▼ 珈琲屋のお兄さん 5
土曜日。ついにこの日がやってきた。
うう...緊張する。
9時30分。待ち合わせの30分前。
楽しみすぎていつもより早く目が覚め、待ちきれなくて早く来てしまった。
そわそわ。心臓が口から飛び出そうだし、むしろ吐きそう。
駅の柱に寄りかかって、緊張を紛らわすためにすきな音楽を聴き、別のことを考えようと試みる。
しかし頭に出てくるのはお兄さんばかりで、ちっとも落ち着かない。
はやく来ないかなぁ。
「お待たせ。ごめん。待った、よね?」
時刻は9時45分。待ち合わせ時間の15分前。肩をポンと叩かれ前を向くと、そこには笑顔のお兄さんがいた。

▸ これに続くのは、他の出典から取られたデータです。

(** * Timetable grid and CSV export of [frontend/app.js]

    A shallow embedding of the two pieces of logic in [frontend/app.js]:
    [renderTimetable], which turns the day -> time -> label object returned
    by the backend into a table with the days as rows and the time slots as
    columns, and the click handler of [downloadBtn], which serialises the
    rendered table to CSV.  The handlers of the page around them follow:
    the list of subjects with its selection, the search box, and the
    requests for the subjects and for the timetable.

    Conventions of the embedding.
    - A JavaScript string is a [string] of 8-bit characters.  Characters
      outside ASCII (and so the non-ASCII white space that [trim] would
      strip) are not modelled.
    - A JavaScript object used as a map is the association list of its
      own properties in property order, the order in which [Object.keys]
      enumerates them.  An object of a JSON text inherits the properties
      of [Object.prototype], which a property read finds when the object
      has no property of that name.  [Object.prototype] is the one of the
      language in a browser, with nothing added and nothing removed.
    - A JavaScript number is an IEEE 754 binary64 value, the [spec_float]
      of the standard library at precision 53 and maximal exponent 1024,
      with the subtraction and the comparison of the library.  A decimal
      literal is rounded to the nearest number, ties to even.
    - [Array.prototype.sort] is a stable sort.  It is embedded as a stable
      insertion sort; for a comparator that is a total preorder every
      stable sort returns the same array.
    - A handler that awaits a response is two functions, one up to the
      request and one on what the request gives; what happens on the
      page in between is the handlers that run in between.  *)

From Stdlib Require Import String Ascii.
From Stdlib Require Import List ZArith NArith Bool Lia.
From Stdlib Require Import Permutation Sorted.
From Stdlib Require Import Floats.SpecFloat.
From Stdlib Require Import DecimalString.
Import ListNotations.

「あっ...こんにちは。全然待ってないですほんとです...」
「そう?それならよかった。」
私服のお兄さんを見るのは2回目だ。
今日の服もとてもお兄さんに似合っていて、すごくカッコいい。
ぼーっと見とれていると、声を掛けられた。
「ははっ。見すぎだって。何、惚れそう?」
考えていたことに図星すぎて思わずビクッとしてしまう。
「ち、違います...!そんなんじゃないです!ほんと!!」
肩掛けのバッグの紐をぎゅっと握って俯いてそう答える。
恥ずかしさで顔が真っ赤だ。
「そっかそっか。惚れてくれてもいいんだからね?」
頭をぽんぽんとされチラとお兄さんの方を見ると、優しい顔で微笑んでこちらを見ているお兄さんと目があった。
ほんとはもう気付いてるんじゃないの...
すきの気持ちが抑えられない。
「ところで、何食べたい?」
そうだ。今日はお兄さんとランチだった。
お兄さんの行きたいところでいいなぁ...
「お、お兄さ」
「だーめ。折角遊んでるんだから、お兄さんはナシ。」
それは、それは、ちょっと本気で勇気がいる。
バクバクと心臓がうるさい。
「ま...」
「ま?」
「まべ...さん...。」
口に出すと恥ずかしくてまた俯いてしまう。顔が熱い。
「よくできました。洸くん。」
へ...?いま名前...。
「名前で呼びたい。いい?」
そんなのいいに決まってる。
嬉しすぎて、でも恥ずかしすぎて泣きそうだ。
「はい。嬉しいです。」
まだ会ってから30分も経っていないのに、頭はふわふわで、どこかへ飛んでいってしまいそう。
ほんと...ズルい。
「また話逸れちゃったね。あっ、洸くん珈琲好きだよね?珈琲が美味しいオススメのベーグルカフェがあるんだけど、よかったらそこ行かない?」
わざわざ自分のために、真部さんが珈琲の美味しい店をチョイスしてくれたという事実が嬉しい。頬が緩んでしまう。
「はい!行きたいです!」
今日はすごく特別な日になりそうだ。